The waveform for first end portion 102 of wire 100 is also generally a sinusoid. However, the amplitude and period of the waveform of first end portion 102 varies as it extends from middle portion 104 to end 134 of wire 100. In particular, the period increases for each wave extending from middle portion 104 to end 134. Thus, period 124 is larger than period 122, period 126 is larger than period 124, period 128 is larger than period 126, period 130 is larger than period 128, and period 132 is larger than period 130, as illustrated in FIG. 1. The same pattern is repeated for second end portion 106, as illustrated in FIG. 2. As the period increases from middle portion 104 to end 134, the amplitude decreases. Thus, amplitude 110 is smaller than amplitude 108 of middle portion 104, amplitude 112 is smaller than amplitude 110, amplitude 114 is smaller than amplitude 112, amplitude 116 is smaller than amplitude 114, amplitude 118 is smaller than amplitude 116, and amplitude 120 is smaller than amplitude 118, as illustrated in FIG. 1. The same pattern is repeated for second end portion 106, as illustrated in FIG. 2.

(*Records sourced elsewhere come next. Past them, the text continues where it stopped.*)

(** What holds of the environment between two transactions: its transactions,
    processed in any state with the accounts the cycle began with, give its
    receipts, its gas and its accounts. *)
Record mined env : Prop := {
  mi_clean : clean (env_state env);
  mi_tcount : env_tcount env = Z.of_nat (length (env_txs env));
  mi_number : Number (env_header env) = Number h0;
  mi_difficulty : Difficulty (env_header env) = Difficulty h0;
  mi_bloom : Bloom (env_header env) = 0;
  mi_limit : GasLimit (env_header env) = GasLimit h0;
  mi_used : 0 ≤ GasUsed (env_header env);
  mi_first : env_gasPool env = None → GasUsed (env_header env) = 0;
  mi_pool gp : env_gasPool env = Some gp → 0 ≤ gp ∧ gp + GasUsed (env_header env) ≤ GasLimit h0;
  mi_receipts : length (env_receipts env) = length (env_txs env);
  mi_replay header bh t : context_of header None = Some coinbase → alike s0 t →
    ∃ r, process_txs ChainID header bh 0 (env_txs env) (mkRun (GasLimit h0) t 0) = (Ok (locate bh (Number header) 0 (env_receipts env)), r) ∧
      alike (env_state env) (run_state r) ∧
      run_usedGas r = GasUsed (env_header env) ∧ run_gp r + run_usedGas r = GasLimit h0
}.
Lemma purchase_room evm msg gp w e : transition_check evm msg gp w = Some e → after_purchase e = true → msgGasLimit msg ≤ gp.
Proof.
  unfold transition_check. cbv zeta. intros Hc Ha. repeat match type of Hc with (if ?b then _ else _) = _ => destruct b eqn:? end; simplify_eq; try done;
    repeat match goal with Hb : (_ <? _) = false |- _ => apply Z.ltb_ge in Hb end; lia.
Qed.
(** A transaction that is refused. *)
Lemma ApplyTransaction_refused header author tx r from c : is_u64 (run_gp r) → refund (run_state r) = 0 → tx_ok tx → Signer_Sender (MakeSigner ChainID) tx = Ok from → context_of header author = Some c →
  match ApplyTransaction ChainID author header tx r with
  | (Ok _, _) => True
  | (Err e, r1) => ∃ evm msg e' gp' s', msgFrom msg = from ∧ ApplyMessage evm msg (run_gp r) (run_state r) = (Err e', (gp', s')) ∧ r1 = mkRun gp' s' (run_usedGas r) ∧ 0 ≤ gp' ≤ run_gp r
  | (Panic _, _) => False
  end.
Proof.
  intros Hgp Hrf [Hgas Hdata] Hfrom Hc. unfold ApplyTransaction, AsMessage. rewrite Hfrom. cbn [mbind result_bind mret result_ret]. rewrite (NewEVMContext_run _ _ _ Hc). set (msg := mkMessage _ _ _ _ _ _ _ _). set (evm := mkEVM c 0).
  assert (message_ok msg) as Hmsg by by split. assert (is_u64 (refund (run_state r))) as Hru by (rewrite Hrf; done).
  pose proof (ApplyMessage_run evm msg (run_gp r) (run_state r) Hgp Hmsg Hru) as Hres. destruct (transition_check evm msg (run_gp r) (world_of (run_state r))) as [e|] eqn:Hcheck.
  - destruct Hres as (g & s1 & Happ & Hg & _). rewrite Happ. exists evm, msg, e, g, s1. split_and!; try done; u64_unfold; destruct (after_purchase e) eqn:Hap; try lia.
    + pose proof (purchase_room _ _ _ _ _ Hcheck Hap). lia.
    + cbn in Hg. lia.
  - destruct Hres as (s1 & w1 & Happ & _). rewrite Happ, CreateBloom_run. done.
Qed.
Lemma mined_same_env env env' : mined env → clean (env_state env') → (∀ a, view (env_state env') a = view (env_state env) a) → env_tcount env' = env_tcount env → env_txs env' = env_txs env →
  env_receipts env' = env_receipts env → env_header env' = env_header env → is_Some (env_gasPool env') →
  (∀ gp, env_gasPool env' = Some gp → 0 ≤ gp ∧ gp + GasUsed (env_header env) ≤ GasLimit h0) → mined env'.
Proof.
  intros [M1 M2 M3 M4 Mb M5 M6 _ M7 Mr M8] Hc Hv Ht Hx Hr Hh [gp Hsome] Hg. split; rewrite ?Ht, ?Hx, ?Hh, ?Hr; [exact Hc|exact M2|exact M3|exact M4|exact Mb|exact M5|exact M6|by rewrite Hsome|exact Hg|exact Mr|].
  intros header bh t Hcb Ha. destruct (M8 header bh t Hcb Ha) as (r & Hp & (Hal1 & Hal2 & Hal3) & Hu & Hgp).
  exists r. split; [done|]. split; [|done]. split; [done|]. split; [done|]. intros a. by rewrite Hv, Hal3.
Qed.
Lemma commitTransaction_mined env tx gp : is_u64 (GasLimit h0) → context_of h0 (Some coinbase) = Some coinbase → mined env → env_gasPool env = Some gp → sent ChainID tx →
  ∃ result env', commitTransaction ChainID tx coinbase (set_env_state (Prepare (rlpHash_tx tx) zero_hash (env_tcount env) (env_state env)) env) = (result, env') ∧
    match result with
    | Ok _ => mined (add_tcount env') ∧ env_txs env' = env_txs env ++ [tx]
    | Err _ => mined env' ∧ env_txs env' = env_txs env
    | Panic _ => False
    end ∧ is_Some (env_gasPool env').
Proof.
  intros Hlim Hctx Hm Hgp [Hok (from & Hfrom & Hrip)]. pose proof (mi_pool env Hm gp Hgp) as [Hg0 Hgl]. pose proof (mi_used _ Hm) as Hused. assert (is_u64 gp) as Hgu by (u64_unfold; lia).
  pose proof (mi_clean _ Hm) as Hcl. pose proof (Prepare_clean (rlpHash_tx tx) zero_hash (env_tcount env) _ Hcl) as Hclp. set (sp := Prepare _ _ _ _) in *.
  unfold commitTransaction. cbn [set_env_state set_run env_gasPool env_state env_header]. rewrite Hgp. destruct (Snapshot sp) as [snap ss] eqn:Hsnap.
  assert (ss = (Snapshot sp).2) as Hss by by rewrite Hsnap. assert (snap = (Snapshot sp).1) as Hsn by by rewrite Hsnap.
  assert (with_GasUsed (env_header env) (GasUsed (env_header env)) = env_header env) as Hwg by by destruct (env_header env).
  rewrite Hwg. set (r0 := mkRun gp ss (GasUsed (env_header env))).
  assert (∀ t, clean t → (∀ a, view sp a = view t a) → twins (bhash ss, txIndex ss) (bhash t, txIndex t) ss t) as Htwin.
  { intros t Ht Hv. subst ss. split; [intros a; rewrite <- Hv; unfold view; by rewrite !live_unfold|cbn; rewrite (cl_refund _ Ht); apply Hclp|done|done| |apply Ht].
    destruct Hclp as [(Ts & Ns & [Bo Bp Bl Bd]) _ _ _ _]. split; [by eapply tidy_frame|]. split; [|by split]. apply (no_suicide_same sp); [|done]. intros b. by rewrite !live_unfold. }
  assert (refund ss = 0) as Hrf by (subst ss; apply Hclp).
  assert (context_of (env_header env) (Some coinbase) = Some coinbase) as Hctx'.
  { unfold context_of in *. by rewrite (mi_number _ Hm), (mi_difficulty _ Hm). }
  pose proof (NewEVMContext_run _ _ _ Hctx') as Hevm.
  destruct (ApplyTransaction ChainID (Some coinbase) (env_header env) tx r0) as [[[receipt gas]|err|p] r1] eqn:Happ.
  - (* applied *)
    destruct (ApplyTransaction_twin ChainID _ _ (Some coinbase) (Some coinbase) (env_header env) (env_header env) tx r0 (mkRun gp sp (GasUsed (env_header env))) receipt gas r1 coinbase Hok (Htwin sp Hclp (λ a, eq_refl))) as (r1' & _ & (Hc1 & _ & _) & Hu1 & _ & Hg1 & _ & Hgas); try done.
    cbn in Hu1, Hg1, Hgas. do 2 eexists. split; [done|]. split; [|by eexists]. split; [|done].
    assert (run_usedGas r1 = GasUsed (env_header env) + gas) as Hu2 by (rewrite Hu1; apply u64_add_id; u64_unfold; lia).
    destruct Hm as [_ Htc Hn Hd Hb Hl _ _ _ Hlen Hrep]. split; cbn; try done; [rewrite length_app; cbn; lia|lia|intros g [= <-]; lia|rewrite !length_app; cbn; lia|].
    intros header bh t Hcb Ha. destruct (Hrep header bh t Hcb Ha) as (r & Hp & (_ & Hcr & Hvr) & Hur & Hgr).
    set (tp := Prepare (rlpHash_tx tx) bh (0 + Z.of_nat (length (env_txs env))) (run_state r)).
    assert (twins (bhash ss, txIndex ss) (bhash tp, txIndex tp) ss tp) as Htw.
    { apply Htwin; [by apply Prepare_clean|intros a; unfold sp, tp; rewrite !view_Prepare; apply Hvr]. }
    destruct (ApplyTransaction_twin ChainID _ _ (Some coinbase) None (env_header env) header tx r0 (mkRun (run_gp r) tp (run_usedGas r)) receipt gas r1 coinbase Hok Htw)
      as (r2 & Ha2 & Hal2 & _ & Hu2' & _ & Hg2 & _); try done; cbn; [lia|u64_unfold; lia|].
    exists r2. split; [|split; [done|split; [done|cbn in Hg2; lia]]]. rewrite locate_snoc, Hlen. by eapply process_txs_snoc.
  - (* refused and reverted *)
    pose proof (ApplyTransaction_refused (env_header env) (Some coinbase) tx r0 from coinbase Hgu Hrf Hok Hfrom Hctx') as Href. rewrite Happ in Href.
    destruct Href as (evm & msg & e' & gp' & s' & Hmf & Hmsg & -> & Hgp'). cbn [run_gp run_state run_usedGas] in *. subst ss.
    destruct (fail_and_revert evm msg gp sp e' gp' s') as (s3 & Hrev & Hc3 & Hv3 & _); [by rewrite Hmf|done|done|]. rewrite Hsn, Hrev.
    do 2 eexists. split; [done|]. split; [|by eexists]. split; [|done]. cbn [set_env_state set_run env_gasPool]. apply (mined_same_env env); cbn; try done.
    + intros a. rewrite Hv3. unfold sp. by rewrite view_Prepare.
    + intros g [= <-]. change (run_gp r0) with gp in Hgp'. lia.
  - pose proof (ApplyTransaction_refused (env_header env) (Some coinbase) tx r0 from coinbase Hgu Hrf Hok Hfrom Hctx') as Href. by rewrite Happ in Href.
Qed.
End committing.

One of ordinary skill in the art would recognize that each wave of first and second end portions 102 and 106 need not decrease in amplitude and increase in period. Some waves in first and second end portions 102 and 106 may be equal to adjacent waves in amplitude or period. Further, only one end portion may have decreasing amplitudes and increasing periods, and first and second end portions 102 and 106 need not be identical.

FIG. 4 shows a method of forming a stent 150 in accordance with an embodiment of the present invention by wrapping wire 100 around a mandrel 160. FIG. 3 illustrates stent 150 after it has been wrapped around mandrel 160. Stent 150 of FIG. 3 has been illustrated as if were cut longitudinally parallel to longitudinal or cylindrical axis 152 and laid flat. The circumference of the mandrel may be selected such that adjacent bends 140 of the waveform face each other, as illustrated in FIG. 3. Welds 142 may connect certain adjacent bends 142 together, as also illustrated in FIG. 3.

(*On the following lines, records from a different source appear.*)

(* ===== verification/TxPoolAdd.v ===== *)
(** Adding transactions: what is validated, what makes room in a full pool, and
    that a transaction that is accepted is in the pool at its slot. *)
From S2P Require Import Prelude Types Sealing Blocks Transition TxSigning Heap TxList TxListRuns TxPriced ManagedState Hoare TxPool TxPoolInv TxPoolOps TxPoolPromote TxPoolLimits.

Section adding.
Context `{Crypto} `{TxCrypto} `{!Inj (=) (=) rlpHash_tx} `{MapRange} `{TxSize} {S : Type} `{VMStateLaws S} `{StateCopy S}.
Variables (config : TxPoolConfig) (signer : Signer) (now : Z).
Variables (w : World) (maxGas : Z) (head_ok : option Block → Prop).
Hypothesis Hconfig : config_ok config.
Implicit Types p : TxPool S.
Abbreviation inv := (pool_inv signer w maxGas head_ok []).
Abbreviation inv_but gone := (pool_inv signer w maxGas head_ok gone).
Abbreviation sent := (sent signer).
Abbreviation payable := (payable w maxGas).

(** Of a transaction from outside: its nonce is a machine integer, and deriving
    its sender does not panic. *)
Definition tx_ok (tx : Transaction) : Prop := is_u64 (AccountNonce tx) ∧ ∀ q, Signer_Sender signer tx ≠ Panic q.

Lemma gone_nil all l : priced_but [] all l ↔ priced_ok all l.
Proof. unfold priced_but. by rewrite map_filter_id by (intros ? ? _ Hin; inversion Hin). Qed.
Lemma inv_gone gone limbo open p : pool_inv signer w maxGas head_ok gone limbo open p →
  priced_ok (tp_all p) (tp_priced p) → inv limbo open p.
Proof. intros [Hp Hq Hc Hpr He Hsg Hst Hps Hmg Hhd] Hok. split; try done. by apply gone_nil. Qed.

(** ** Validation *)
Lemma IntrinsicGas_total data create q : IntrinsicGas data create ≠ Panic q.
Proof. unfold IntrinsicGas. destruct data; [done|]. destruct (_ <? _); [done|]. by destruct (_ <? _). Qed.

(** What a transaction that passes has shown. *)
Record validated (local : bool) (tx : Transaction) (a : Address) p : Prop := {
  va_sent : sent tx a;
  va_payable : payable a tx;
  va_price : local || contains (tp_locals p) a = true ∨ tp_gasPrice p ≤ Price tx;
  va_size : tx_Size tx ≤ 32 * 1024;
  va_amount : 0 ≤ Amount tx;
  va_intrinsic : ∃ gas, IntrinsicGas (Payload tx) (bool_decide (Recipient tx = None)) = Ok gas ∧ gas ≤ TxGasLimit tx
}.
Record unchanged p p' : Prop := { un_lists : same_lists p p'; un_all : tp_all p' = tp_all p; un_priced : tp_priced p' = tp_priced p; un_price : tp_gasPrice p' = tp_gasPrice p }.
Lemma unchanged_refl p : unchanged p p.
Proof. by split. Qed.
Lemma unchanged_trans p1 p2 p3 : unchanged p1 p2 → unchanged p2 p3 → unchanged p1 p3.
Proof. intros [? ? ? ?] [? ? ? ?]. split; [by eapply same_lists_trans|congruence..]. Qed.
Lemma nonce_unchanged limbo open a p : inv limbo open p →
  returns (current_nonce a) (λ n p', n = w_nonce w a ∧ inv limbo open p' ∧ unchanged p p') p.
Proof.
  intros Hinv. eapply returns_mono; [apply returns_and; [by apply current_nonce_ok|apply (returns_and _ (λ _ p', tp_priced p' = tp_priced p) (λ _ p', tp_gasPrice p' = tp_gasPrice p))]|].
  1,2: unfold current_nonce; wp_steps; destruct (pi_state _ _ _ _ _ _ _ _ Hinv) as (s & -> & _); by destruct (vm_GetNonce a s).
  intros n p' ((-> & Hi & Hs & Ha) & Hpr & Hg). by split_and!.
Qed.
Lemma balance_unchanged limbo open a p : inv limbo open p →
  returns (current_balance a) (λ b p', b = w_balance w a ∧ inv limbo open p' ∧ unchanged p p') p.
Proof.
  intros Hinv. eapply returns_mono; [apply returns_and; [by apply current_balance_ok|apply (returns_and _ (λ _ p', tp_priced p' = tp_priced p) (λ _ p', tp_gasPrice p' = tp_gasPrice p))]|].
  1,2: unfold current_balance; wp_steps; destruct (pi_state _ _ _ _ _ _ _ _ Hinv) as (s & -> & _); by destruct (vm_GetBalance a s).
  intros n p' ((-> & Hi & Hs & Ha) & Hpr & Hg). by split_and!.
Qed.
Definition accepts_valid (local : bool) tx limbo open p (_ : unit) p' : Prop :=
  inv limbo open p' ∧ unchanged p p' ∧ ∃ a, validated local tx a p.
Definition rejects_invalid (local : bool) tx limbo open p (_ : pool_error) p' : Prop :=
  inv limbo open p' ∧ unchanged p p' ∧ ¬ ∃ a, validated local tx a p.
(** A check that fails. *)
Lemma check_fails local tx limbo open p p' e (P : Prop) : inv limbo open p' → unchanged p p' →
  (∀ a, validated local tx a p → P) → ¬ P → wp (throw e) (accepts_valid local tx limbo open p) (rejects_invalid local tx limbo open p) p'.
Proof. intros Hi Hu HP HnP. wp_steps. split_and!; [done..|]. intros [a Ha]. by apply HnP, (HP a). Qed.
Lemma validateTx_ok tx local limbo open p : inv limbo open p → tx_ok tx →
  wp (validateTx signer tx local) (accepts_valid local tx limbo open p) (rejects_invalid local tx limbo open p) p.
Proof.
  intros Hinv [_ Hpanic]. pose proof (unchanged_refl p) as Hu. unfold validateTx.
  destruct (Z.ltb_spec (32 * 1024) (tx_Size tx)) as [|Hsize]; [apply (check_fails _ _ _ _ _ _ _ (tx_Size tx ≤ 32 * 1024)); [done|done|by intros ? []|lia]|].
  destruct (Z.ltb_spec (Amount tx) 0) as [|Hamount]; [apply (check_fails _ _ _ _ _ _ _ (0 ≤ Amount tx)); [done|done|by intros ? []|lia]|].
  do 2 wp_step. rewrite (pi_maxGas _ _ _ _ _ _ _ _ Hinv).
  destruct (Z.ltb_spec maxGas (TxGasLimit tx)) as [|Hgas].
  { apply (check_fails _ _ _ _ _ _ _ (TxGasLimit tx ≤ maxGas)); [done|done|intros a Ha; apply Ha|lia]. }
  destruct (Signer_Sender signer tx) as [a|e|q] eqn:Ha; [| |by destruct (Hpanic q)].
  2: { apply (check_fails _ _ _ _ _ _ _ (∃ a, sent tx a)); [done|done|by intros a [? _ _ _ _ _]; exists a|].
       intros [a Hs]. unfold TxPoolInv.sent in Hs. congruence. }
  assert (∀ a', validated local tx a' p → a' = a) as Huniq by (intros a' [Hs _ _ _ _ _]; unfold TxPoolInv.sent in Hs; congruence).
  cbv zeta. destruct (negb (local || contains (tp_locals p) a) && (Price tx <? tp_gasPrice p)) eqn:Hprice.
  { apply andb_true_iff in Hprice as [Hl%negb_true_iff Hp%Z.ltb_lt].
    apply (check_fails _ _ _ _ _ _ _ (local || contains (tp_locals p) a = true ∨ tp_gasPrice p ≤ Price tx)); [done|done| |rewrite Hl; intros [|]; [done|lia]].
    intros a' Hv. by destruct (Huniq _ Hv), Hv. }
  wp_step. eapply returns_wp; [by apply nonce_unchanged|]. intros n p1 (-> & Hi1 & Hu1).
  destruct (Z.ltb_spec (AccountNonce tx) (w_nonce w a)) as [|Hnonce].
  { apply (check_fails _ _ _ _ _ _ _ (w_nonce w a ≤ AccountNonce tx)); [done|done| |lia]. intros a' Hv. destruct (Huniq _ Hv). apply Hv. }
  wp_step. eapply returns_wp; [by apply balance_unchanged|]. intros b p2 (-> & Hi2 & Hu2).
  assert (unchanged p p2) as Hu02 by by eapply unchanged_trans.
  destruct (Z.ltb_spec (w_balance w a) (Cost tx)) as [|Hcost].
  { apply (check_fails _ _ _ _ _ _ _ (Cost tx ≤ w_balance w a)); [done|done| |lia]. intros a' Hv. destruct (Huniq _ Hv). apply Hv. }
  destruct (IntrinsicGas (Payload tx) (bool_decide (Recipient tx = None))) as [gas|e|q] eqn:Hint; [| |by destruct (IntrinsicGas_total (Payload tx) (bool_decide (Recipient tx = None)) q)].
  2: { eapply (check_fails _ _ _ _ _ _ _ (∃ gas, _ ∧ gas ≤ TxGasLimit tx)); [done|done|intros a' Hv; apply Hv|]. rewrite Hint. by intros (? & ? & _). }
  destruct (Z.ltb_spec (TxGasLimit tx) gas) as [|Hgas'].
  { eapply (check_fails _ _ _ _ _ _ _ (∃ gas, _ ∧ gas ≤ TxGasLimit tx)); [done|done|intros a' Hv; apply Hv|]. rewrite Hint. intros (? & [= <-] & ?). lia. }
  wp_steps. split_and!; [done..|]. exists a. split; [done|done| |lia|lia|by exists gas].
  apply andb_false_iff in Hprice as [Hl%negb_false_iff|Hp%Z.ltb_ge]; [by left|by right].
Qed.
(** ** Making room *)
Definition grows_by tx p p' : Prop := tp_all p' ⊆ lookup_Add (tp_all p) tx.
Lemma entry_derivable limbo open p x : inv limbo open p → x ∈ pItems (tp_priced p) → derivable (tp_locals p) x.
Proof. intros Hinv Hx q. rewrite (pi_signer _ _ _ _ _ _ _ _ Hinv). destruct (pi_entries _ _ _ _ _ _ _ _ Hinv x Hx) as [a Ha]. congruence. Qed.
Lemma inv_priced gone limbo open p pl : inv limbo open p → priced_but gone (tp_all p) pl → (∀ x, x ∈ pItems pl → x ∈ pItems (tp_priced p)) →
  inv_but gone limbo open (set_all (tp_all p) pl p).
Proof. intros [Hp Hq Hc Hpr He Hsg Hst Hps Hmg Hhd] Hok Hin. split; cbn; try done. intros x Hx. by apply He, Hin. Qed.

While several embodiments of the present invention have been described above, it should be understood that they have been presented by way of illustration and example only, and not limitation. It will be apparent to persons skilled in the relevant art that various changes in form and detail can be made therein without departing from the spirit and scope of the invention. Further, it will be apparent to persons skilled in the relevant art that different features of the various embodiments may be combined with features of other embodiments without departing from the spirit and scope of the invention. Thus, the breadth and scope of the present invention should not be limited by any of the above-described exemplary embodiments, but should be defined only in accordance with the appended claims and their equivalents. It will also be understood that each feature of each embodiment discussed herein, and of each reference cited herein, can be used in combination with the features of any other embodiment. All patents and publications discussed herein are incorporated by reference herein in their entirety.